What’s more, perhaps being of that questionable generation, Z (you know, the one that views 9/11 as nothing more than a meme), Young can’t fully understand the damage that was done, having not witnessed the media frenzy surrounding Spears firsthand (she would have been about six years old during this nadir in Spears’ life). Which perhaps makes it easier for Young to reduce what happened to Spears with a line in “Messy” that goes, “I pull a Britney every other week.” The implication being, of course, that Young is “schizo” and “crazy” and “erratic” with her behavior, just like Spears circa the mid-2000s. In 2024, one might have foolishly thought this type of narrative around Spears would have fallen by the wayside as a result not only of Gen Z’s supposed “wokeness” compared to previous generations (though clearly not, based on a recent study about how Gen Z blokes think their wives should “obey” them), but also because everyone was so “obsessed” with treating her better after watching the ultimately “nothing to write home about” Framing Britney Spears. And it was nothing to write home about because all of this was information that people were well-aware of already.
But, evidently, it took what amounted to a seventy-four-minute clip show of all the worst things that were said and done to Spears to make people fully grasp just how fuzzy her end of the lollipop had been for most of the 2000s (and up to the present, thanks to her then seemingly interminable conservatorship). An era in her life that Spears herself didn’t much appreciate having dredged up again, based on her comment at the time, “I didn’t watch the documentary but from what I did see of it I was embarrassed by the light they put me in.”
Indeed, Spears is still made to feel constantly embarrassed by things that happened, at this point, so long ago. And things that were done during a period in her existence when most everyone is known for making a mistake or two (or five hundred). Mistakes that can primarily be chalked up to “youthful folly” and the desire to be reckless that’s inherent to being twenty-something (just ask fellow victim of mixing in-your-twenties partying with the 00s paparazzi frenzy, Lindsay Lohan). In a sense, maybe it can be argued that Young choosing to wield such a line about Spears could also be chalked up to this form of youthful recklessness as well. A kind of careless approach to songwriting that totally discounts the potential fallout “Messy” might have not only on Spears’ feelings, but on a longstanding reputation she just can’t seem to shake.
A reputation that was once again reiterated when Spears was arrested on March 4th for “suspicion of driving under the influence.” Naturally, many headlines ensued the following morning.

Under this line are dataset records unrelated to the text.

(* ===== verification/Rtos.v ===== *)
(** * Calls to FreeRTOS and the vendor drivers, assertions and hooks
    (src/software/application/port_hooks.c, configASSERT of FreeRTOSConfig.h)

    The code that starts the system and opens sockets calls FreeRTOS,
    FreeRTOS+TCP and Xilinx drivers.  Those are not part of the program: a run
    keeps the history of its calls and of its bus accesses, and the
    environment is any function from a history and a call to the value the
    call returns.  A computation returns a value or stops for good in an
    endless loop ([Halted]), as [configASSERT] makes it do. *)
From stdpp Require Import strings.
From S2P Require Import Prelude Bus.
Local Open Scope cword_scope.

(** ** Calls *)

Inductive arg := Num (v : Z) | Text (s : list Z).
Inductive socket_type := FREERTOS_SOCK_STREAM | FREERTOS_SOCK_DGRAM.
Inductive socket_option := FREERTOS_SO_RCVTIMEO | FREERTOS_SO_SNDTIMEO.
Inductive timer_option := XTC_INT_MODE_OPTION | XTC_AUTO_RELOAD_OPTION | XTC_DOWN_COUNT_OPTION.

(** The functions called, with the arguments that carry information. *)
Inductive call :=
  | xil_printf (format : string) (args : list arg)
  | taskDISABLE_INTERRUPTS
  | Xil_ICacheEnable
  | Xil_DCacheEnable
  | xSemaphoreCreateMutex
  | xQueueCreate (length size : Z)
  | xTaskCreate (name : string) (stack priority : Z)
  | vTaskStartScheduler
  | FreeRTOS_IPInit (ip mask gateway dns mac : list Z)
  | FreeRTOS_IsNetworkUp
  | FreeRTOS_GetIPAddress
  | FreeRTOS_NetworkDown
  | FreeRTOS_socket (type : socket_type)
  | FreeRTOS_bind (s port : Z)
  | FreeRTOS_setsockopt (s : Z) (option : socket_option) (ticks : Z)
  | FreeRTOS_listen (s backlog : Z)
  | FreeRTOS_accept (s : Z)
  | FreeRTOS_send (s : Z) (data : list Z)
  | FreeRTOS_shutdown (s : Z)
  | FreeRTOS_closesocket (s : Z)
  | XTmrCtr_Initialize (base : Z)
  | XTmrCtr_SetResetValue (timer value : Z)
  | XTmrCtr_SetOptions (timer : Z) (options : list timer_option)
  | xPortInstallInterruptHandler (id : Z)
  | XStartInterruptCntrl (id : Z)
  | vPortEnableInterrupt (id : Z)
  | XTmrCtr_Start (timer : Z)
  | XTmrCtr_ReadReg (timer : Z)
  | XTmrCtr_WriteReg (timer value : Z).

#[global] Instance socket_type_eq_dec : EqDecision socket_type.
Proof. solve_decision. Defined.
#[global] Instance socket_option_eq_dec : EqDecision socket_option.
Proof. solve_decision. Defined.
#[global] Instance timer_option_eq_dec : EqDecision timer_option.
Proof. solve_decision. Defined.
#[global] Instance arg_eq_dec : EqDecision arg.
Proof. solve_decision. Defined.
#[global] Instance call_eq_dec : EqDecision call.
Proof. solve_decision. Defined.

Definition pdPASS : Z := 1.
Definition XST_SUCCESS : Z := 0.
Definition FREERTOS_INVALID_SOCKET : Z := -1.

(** The history, newest first. *)
Record rt := Rt { bus : trace; calls : list (call * Z) }.
Abbreviation environment := (rt → call → Z).

(** ** Computations *)

Inductive outcome (A : Type) := Returned (a : A) | Halted.
Arguments Returned {A} _. Arguments Halted {A}.

Definition rtos (A : Type) : Type := rt → outcome A * rt.

#[global] Instance rtos_ret : MRet rtos := λ A a s, (Returned a, s).
#[global] Instance rtos_bind : MBind rtos := λ A B k m s,
  match m s with
  | (Returned a, s) => k a s
  | (Halted, s) => (Halted, s)
  end.

(** A call that returns nothing, an access to the bus, and [for(;;){}]. *)
Definition void (c : call) : rtos () := λ s, (Returned (), Rt (bus s) ((c, 0) :: calls s)).
Definition on_bus {A} (f : trace → A * trace) : rtos A := λ s,
  let '(a, t) := f (bus s) in (Returned a, Rt t (calls s)).
Definition forever {A} : rtos A := λ s, (Halted, s).

Section environment.
Context (env : environment).
Definition invoke (c : call) : rtos Z := λ s, (Returned (env s c), Rt (bus s) ((c, env s c) :: calls s)).
End environment.

(** ** Hooks that do not return *)

Definition vAssertCalled (file : string) (line : Z) {A} : rtos A :=
  void (xil_printf "FreeRTOS assert: %s:%lu\r\n" [Text (str file); Num line]);;
  void taskDISABLE_INTERRUPTS;;
  forever.
Definition application_task_return : rtos () := vAssertCalled "task returned" 0.
Definition vApplicationMallocFailedHook : rtos () :=
  void (xil_printf "FreeRTOS malloc failed\r\n" []);;
  void taskDISABLE_INTERRUPTS;;
  forever.
Definition vApplicationStackOverflowHook (task_name : option (list Z)) : rtos () :=
  void (xil_printf "FreeRTOS stack overflow in task %s\r\n" [Text (default (str "<unknown>") task_name)]);;
  void taskDISABLE_INTERRUPTS;;
  forever.

Definition configASSERT (x : bool) (file : string) (line : Z) : rtos () :=
  if x then mret () else vAssertCalled file line.

(** ** The tick timer *)

(** Constants of the generated xparameters.h and of the timer driver. *)
Class Board := {
  configCPU_CLOCK_HZ : Z;
  XPAR_XTMRCTR_0_BASEADDR : Z;
  XPAR_XTMRCTR_0_INTERRUPTS : Z;
  XINTC_0 : Z;
  XTC_CSR_INT_OCCURED_MASK : Z;
}.
Definition configTICK_RATE_HZ : Z := 100.

Section timer.
Context `{Board} (env : environment).

Definition vApplicationSetupTimerInterrupt : rtos () :=
  let ulCyclesPerTick := u32 (configCPU_CLOCK_HZ / configTICK_RATE_HZ) in
  configASSERT (bool_decide (ulCyclesPerTick > 0)) "port_hooks.c" 28;;
  iStatus ← invoke env (XTmrCtr_Initialize XPAR_XTMRCTR_0_BASEADDR);
  configASSERT (bool_decide (iStatus = XST_SUCCESS)) "port_hooks.c" 31;;
  void (XTmrCtr_SetResetValue 0 (ulCyclesPerTick -32 1));;
  void (XTmrCtr_SetOptions 0 [XTC_INT_MODE_OPTION; XTC_AUTO_RELOAD_OPTION; XTC_DOWN_COUNT_OPTION]);;
  iStatus ← invoke env (xPortInstallInterruptHandler XPAR_XTMRCTR_0_INTERRUPTS);
  configASSERT (bool_decide (iStatus = pdPASS)) "port_hooks.c" 43;;
  iStatus ← invoke env (XStartInterruptCntrl XINTC_0);
  configASSERT (bool_decide (iStatus = XST_SUCCESS)) "port_hooks.c" 49;;
  void (vPortEnableInterrupt XPAR_XTMRCTR_0_INTERRUPTS);;
  void (XTmrCtr_Start 0).

Definition vApplicationClearTimerInterrupt : rtos () :=
  ulTcsr ← invoke env (XTmrCtr_ReadReg 0);
  void (XTmrCtr_WriteReg 0 (ulTcsr .| XTC_CSR_INT_OCCURED_MASK)).
End timer.

(** ** Stopping at the first failure *)

(** Whether a call reports a failure that the code asserts against. *)
Definition failed (c : call * Z) : bool :=
  match fst c with
  | xSemaphoreCreateMutex | xQueueCreate _ _ => bool_decide (snd c = 0)
  | xTaskCreate _ _ _ | FreeRTOS_IPInit _ _ _ _ _ | xPortInstallInterruptHandler _ => bool_decide (snd c ≠ pdPASS)
  | XTmrCtr_Initialize _ | XStartInterruptCntrl _ => bool_decide (snd c ≠ XST_SUCCESS)
  | _ => false
  end.
Definition clean (l : list (call * Z)) : Prop := Forall (λ c, failed c = false) l.

(** The history after a failed assertion: nothing failed before the call that
    did, and after it only the message is printed and interrupts are off. *)
Definition stopped (l : list (call * Z)) : Prop :=
  ∃ c file line l', failed c = true ∧ clean l' ∧
    l = [(taskDISABLE_INTERRUPTS, 0); (xil_printf "FreeRTOS assert: %s:%lu\r\n" [Text (str file); Num line], 0); c] ++ l'.

(** A computation that, run after no failure, returns with none or stops. *)
Definition fail_stop {A} (m : rtos A) : Prop := ∀ s, clean (calls s) →
  match m s with
  | (Returned _, s') => clean (calls s')
  | (Halted, s') => stopped (calls s')
  end.

Create HintDb rtos.

Lemma fail_stop_ret {A} (a : A) : fail_stop (mret a).
Proof. by intros s. Qed.

Lemma fail_stop_bind {A B} (m : rtos A) (k : A → rtos B) :
  fail_stop m → (∀ a, fail_stop (k a)) → fail_stop (a ← m; k a).
Proof.
  intros Hm Hk s Hs. specialize (Hm s Hs). unfold mbind, rtos_bind. destruct (m s) as [[a|] s']; [|done].
  by apply Hk.
Qed.

Lemma fail_stop_void c : failed (c, 0) = false → fail_stop (void c).
Proof. intros Hc s Hs. by apply Forall_cons_2. Qed.

Lemma fail_stop_bus {A} (f : trace → A * trace) : fail_stop (on_bus f).
Proof. intros s Hs. unfold on_bus. by destruct (f (bus s)). Qed.

Lemma fail_stop_invoke env c : (∀ v, failed (c, v) = false) → fail_stop (invoke env c).
Proof. intros Hc s Hs. by apply Forall_cons_2. Qed.

(** A call and the assertion on what it returns. *)
Lemma fail_stop_assert env c (test : Z → bool) file line :
  (∀ v, failed (c, v) = negb (test v)) → fail_stop (v ← invoke env c; configASSERT (test v) file line).
Proof.
  intros Hc s Hs. unfold mbind, rtos_bind, invoke. cbn. pose proof (Hc (env s c)) as Hf.
  destruct (test (env s c)); cbn; [by apply Forall_cons_2|].
  eexists (c, env s c), file, line, (calls s). split_and!; done.
Qed.

Lemma fail_stop_checked env c (test : Z → bool) file line {B} (k : () → Z → rtos B) :
  (∀ v, failed (c, v) = negb (test v)) → (∀ v, fail_stop (k () v)) →
  fail_stop (v ← invoke env c; u ← configASSERT (test v) file line; k u v).
Proof.
  intros Hc Hk s Hs. pose proof (fail_stop_assert env c test file line Hc s Hs) as Ha.
  unfold mbind, rtos_bind, invoke in *. cbn in *. destruct (test (env s c)); [by apply Hk|done].
Qed.

Lemma fail_stop_true file line : fail_stop (configASSERT true file line).
Proof. apply fail_stop_ret. Qed.
#[export] Hint Resolve fail_stop_ret fail_stop_bus fail_stop_true : rtos.
#[export] Hint Extern 1 (fail_stop (void _)) => (apply fail_stop_void; reflexivity) : rtos.

(** One step of a sequence. *)
Ltac stop_step :=
  first
    [ solve [eauto with rtos]
    | apply fail_stop_assert; intros ?; cbn [failed fst snd]; rewrite ?bool_decide_not; by try destruct (bool_decide _)
    | apply fail_stop_checked; [intros ?; cbn [failed fst snd]; rewrite ?bool_decide_not; by try destruct (bool_decide _)|intros ?]
    | apply fail_stop_bind; [solve [eauto with rtos]|intros ?] ].

(** ** An environment in which nothing fails *)
Section answers.
Context (env : environment) (Hgood : ∀ s c, failed (c, env s c) = false).

Definition stays_clean {A} (m : rtos A) : Prop := ∀ s, clean (calls s) → clean (calls (snd (m s))).

Lemma stays_clean_bind {A B} (m : rtos A) (k : A → rtos B) :
  stays_clean m → (∀ a, stays_clean (k a)) → stays_clean (a ← m; k a).
Proof.
  intros Hm Hk s Hs. specialize (Hm s Hs). unfold mbind, rtos_bind. destruct (m s) as [[a|] s']; [|done].
  by apply Hk.
Qed.
Lemma stays_clean_ret {A} (a : A) : stays_clean (mret a).
Proof. by intros s. Qed.
Lemma stays_clean_forever {A} : stays_clean (forever (A:=A)).
Proof. by intros s. Qed.
Lemma stays_clean_void c : failed (c, 0) = false → stays_clean (void c).
Proof. intros Hc s Hs. by apply Forall_cons_2. Qed.
Lemma stays_clean_bus {A} (f : trace → A * trace) : stays_clean (on_bus f).
Proof. intros s Hs. unfold on_bus. by destruct (f (bus s)). Qed.
Lemma stays_clean_invoke c : stays_clean (invoke env c).
Proof. intros s Hs. apply Forall_cons_2; [apply Hgood|done]. Qed.
Lemma stays_clean_assert b file line : stays_clean (configASSERT b file line).
Proof. intros s Hs. destruct b; [done|]. by repeat apply Forall_cons_2. Qed.

(** What stops at failures does not stop. *)
Lemma clean_returns {A} (m : rtos A) s :
  fail_stop m → stays_clean m → clean (calls s) → fst (m s) ≠ Halted.
Proof.
  intros Hf Hc Hs. specialize (Hf s Hs). specialize (Hc s Hs). destruct (m s) as [[a|] s']; [done|].
  destruct Hf as (c & file & line & l & Hfail & _ & El). cbn [snd] in Hc. rewrite El in Hc.
  unfold clean in Hc. do 2 (apply Forall_cons in Hc as [_ Hc]). apply Forall_cons in Hc as [Hc _]. congruence.
Qed.
End answers.
#[export] Hint Resolve stays_clean_ret stays_clean_forever stays_clean_bus stays_clean_invoke stays_clean_assert : rtos.
#[export] Hint Extern 1 (stays_clean (void _)) => (apply stays_clean_void; reflexivity) : rtos.

Ltac clean_step := first [solve [eauto with rtos] | apply stays_clean_bind; [solve [eauto with rtos]|intros ?]].

(** ** Interrupt hooks *)
Section hooks.
Context `{Board} (env : environment).

Lemma fail_stop_timer : 100 <= configCPU_CLOCK_HZ < 2 ^ 32 → fail_stop (vApplicationSetupTimerInterrupt env).
Proof.
  intros Hhz. unfold vApplicationSetupTimerInterrupt, configTICK_RATE_HZ.
  rewrite (u32_small (configCPU_CLOCK_HZ / 100)) by (unfold in_bits; dlia). rewrite bool_decide_true by dlia.
  repeat stop_step.
Qed.

(** The calls of a set-up that returns: the timer, loaded with the cycles of a
    tick, starts last, with its handler, the controller and the interrupt in
    place. *)
Lemma timer_calls s s' u :
  100 <= configCPU_CLOCK_HZ < 2 ^ 32 → vApplicationSetupTimerInterrupt env s = (Returned u, s') →
  fst <$> calls s' =
    [XTmrCtr_Start 0; vPortEnableInterrupt XPAR_XTMRCTR_0_INTERRUPTS; XStartInterruptCntrl XINTC_0;
     xPortInstallInterruptHandler XPAR_XTMRCTR_0_INTERRUPTS;
     XTmrCtr_SetOptions 0 [XTC_INT_MODE_OPTION; XTC_AUTO_RELOAD_OPTION; XTC_DOWN_COUNT_OPTION];
     XTmrCtr_SetResetValue 0 (configCPU_CLOCK_HZ / 100 - 1); XTmrCtr_Initialize XPAR_XTMRCTR_0_BASEADDR] ++
    (fst <$> calls s).
Proof.
  intros Hhz. unfold vApplicationSetupTimerInterrupt, configTICK_RATE_HZ.
  rewrite (u32_small (configCPU_CLOCK_HZ / 100)) by (unfold in_bits; dlia). rewrite bool_decide_true by dlia.
  rewrite (u32_small (configCPU_CLOCK_HZ / 100 - 1)) by (unfold in_bits; dlia).
  unfold mbind, rtos_bind, invoke, void, configASSERT. cbn.
  repeat (case_bool_decide; cbn; [|done]). by intros [= _ <-].
Qed.

(** Acknowledging the tick writes the control register back with the
    interrupt bit set, which clears it, and changes no other bit. *)
Lemma clear_timer s :
  let v := env s (XTmrCtr_ReadReg 0) in
  vApplicationClearTimerInterrupt env s =
    (Returned (), Rt (bus s) ((XTmrCtr_WriteReg 0 (v .| XTC_CSR_INT_OCCURED_MASK), 0) :: (XTmrCtr_ReadReg 0, v) :: calls s)).
Proof. done. Qed.
End hooks.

Headlines that echoed the kind of schadenfreude that was so prevalent for Spears in the 2000s. And yes, of course, there was a chorus of voices insisting that a DUI arrest was but the culmination of the major “error” of having “released” Spears from her conservatorship in 2021. That if she were still under the control of her money-grubbing family, this wouldn’t have happened. Well, of course not—for Spears was scarcely permitted to drive her own car around, let alone have access to the money she made through grueling years of hard work and commitment.
The pratfalls of being a “free” woman—though still consistently harassed and harangued by outside forces—came, once again, with the risk of making a mistake. One that, in this case, mimicked familiar territory. The kind of territory that would only validate someone like Young breezily commenting that she “pulls a Britney every other week.” Never mind that a primary driving force behind so much of Spears’ “crazy” behavior was (and is) a direct result of both the paparazzi and her family. The latter swooping in again to “save” Spears from herself—this done, oh so conveniently, after the fresh multimillion-dollar sale of her music catalogue. To be sure, it all smacks of the same conspiracy to get her under their control again à la 2008 so that they can dip back into those millions and keep claiming that Spears isn’t “fit” to spend them herself.
Besides, thanks to prevailing allusions to her “madness,” like Young’s “Messy,” it’s not as if Spears’ image has ever truly recovered in the eyes of the public (try as Cardi B might to help with a more positive lyric about the singer like, “I’m sexy dancin’ in the house, I feel like Britney Spears”). Which, unfortunately, only works to the Spears family’s benefit. And, of course, the patriarchy at large.